(Collected data entries)
Lemma shm_release_all_ok D s r p t :
  inv D None s r -> tasks s !! p = Some t ->
  exists s', shm_release_all s p = Ret s' /\ inv D None s' r /\ tasks s' = <[p := set_mappings t []]> (tasks s) /\ settled s s' /\
    same_pages (pg s) (pg s') /\
    forall k c, chunks s !! k = Some c -> is_Some (chunks s' !! k) <->
      exists q u m, q <> p /\ tasks s !! q = Some u /\ m ∈ shm_mappings u /\ m_chunk m = k.
Proof.
  intros Hi Ht. unfold shm_release_all. rewrite Ht. cbn [of_option mbind outcome_bind].
  destruct (release_each_ok D s r p t (rev (shm_mappings t)) Hi Ht) as (s' & -> & Hi' & Ets & Hs & Hp); [by rewrite rev_involutive|]. cbn [mbind outcome_bind].
  rewrite Ets, lookup_insert_eq. cbn [of_option mbind outcome_bind]. rewrite insert_insert_eq.
  replace (set_tasks s' (<[p := set_mappings (set_mappings t []) []]> (tasks s))) with s'.
  2: { change (set_mappings (set_mappings t []) []) with (set_mappings t []). rewrite <- Ets. by destruct s'. }
  exists s'. do 5 (split; [done|]). intros k c Hc. split.
  - intros [c' Hc']. destruct (i_count _ _ _ _ Hi' k c' Hc') as [Hr Hb]. rewrite pending_none in Hr.
    destruct (decide (Exists (fun qu => Exists (fun m => m_chunk m = k) (shm_mappings qu.2)) (map_to_list (tasks s')))) as [Hex|Hno].
    + apply Exists_exists in Hex as ([q u] & Hq%elem_of_map_to_list & (m & Hm & Hk)%Exists_exists). exists q, u, m. cbn [snd] in Hm.
      rewrite Ets in Hq. destruct (decide (q = p)) as [->|Hne].
      * rewrite lookup_insert_eq in Hq. injection Hq as <-. by apply elem_of_nil in Hm.
      * rewrite lookup_insert_ne in Hq by done. done.
    + rewrite users_none in Hr; [lia|]. intros q u m Hq Hm Hk. apply Hno, Exists_exists. exists (q, u). split; [by apply elem_of_map_to_list|].
      apply Exists_exists. by exists m.
  - intros (q & u & m & Hne & Hq & Hm & <-). assert (tasks s' !! q = Some u) as Hq' by (by rewrite Ets, lookup_insert_ne).
    pose proof (tk_maps _ _ _ (i_task _ _ _ _ Hi' q u Hq')) as Hms. rewrite Forall_forall in Hms. destruct (Hms m Hm) as (c' & Hc' & _). eauto.
Qed.

(** C24: When a process dies [shm_release_all] empties its list of mappings (its page tables
    are left to [release_directory]): a chunk stays exactly if another process still maps it,
    with the same frames, the frames of every other chunk are free, and the invariant of
    names, chunks and mappings holds again. *)
Theorem shm_release_all_frees D s r p t :
  inv D None s r -> tasks s !! p = Some t ->
  exists s', shm_release_all s p = Ret s' /\ inv D None s' r /\ tasks s' = <[p := set_mappings t []]> (tasks s) /\ settled s s' /\
    forall k c, chunks s !! k = Some c -> is_Some (chunks s' !! k) <->
      exists q u m, q <> p /\ tasks s !! q = Some u /\ m ∈ shm_mappings u /\ m_chunk m = k.
Proof. intros Hi Ht. destruct (shm_release_all_ok D s r p t Hi Ht) as (s' & ? & ? & ? & ? & _ & ?). by exists s'. Qed.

Aim of the task ▸
Look through the entries above and quote exactly the lines from the line with "rewrite Ets, lookup_insert_eq." to the line with "- intros (q", counting both of those lines.

Result of this task ▸
  rewrite Ets, lookup_insert_eq. cbn [of_option mbind outcome_bind]. rewrite insert_insert_eq.
  replace (set_tasks s' (<[p := set_mappings (set_mappings t []) []]> (tasks s))) with s'.
  2: { change (set_mappings (set_mappings t []) []) with (set_mappings t []). rewrite <- Ets. by destruct s'. }
  exists s'. do 5 (split; [done|]). intros k c Hc. split.
  - intros [c' Hc']. destruct (i_count _ _ _ _ Hi' k c' Hc') as [Hr Hb]. rewrite pending_none in Hr.
    destruct (decide (Exists (fun qu => Exists (fun m => m_chunk m = k) (shm_mappings qu.2)) (map_to_list (tasks s')))) as [Hex|Hno].
    + apply Exists_exists in Hex as ([q u] & Hq%elem_of_map_to_list & (m & Hm & Hk)%Exists_exists). exists q, u, m. cbn [snd] in Hm.
      rewrite Ets in Hq. destruct (decide (q = p)) as [->|Hne].
      * rewrite lookup_insert_eq in Hq. injection Hq as <-. by apply elem_of_nil in Hm.
      * rewrite lookup_insert_ne in Hq by done. done.
    + rewrite users_none in Hr; [lia|]. intros q u m Hq Hm Hk. apply Hno, Exists_exists. exists (q, u). split; [by apply elem_of_map_to_list|].
      apply Exists_exists. by exists m.
  - intros (q & u & m & Hne & Hq & Hm & <-). assert (tasks s' !! q = Some u) as Hq' by (by rewrite Ets, lookup_insert_ne).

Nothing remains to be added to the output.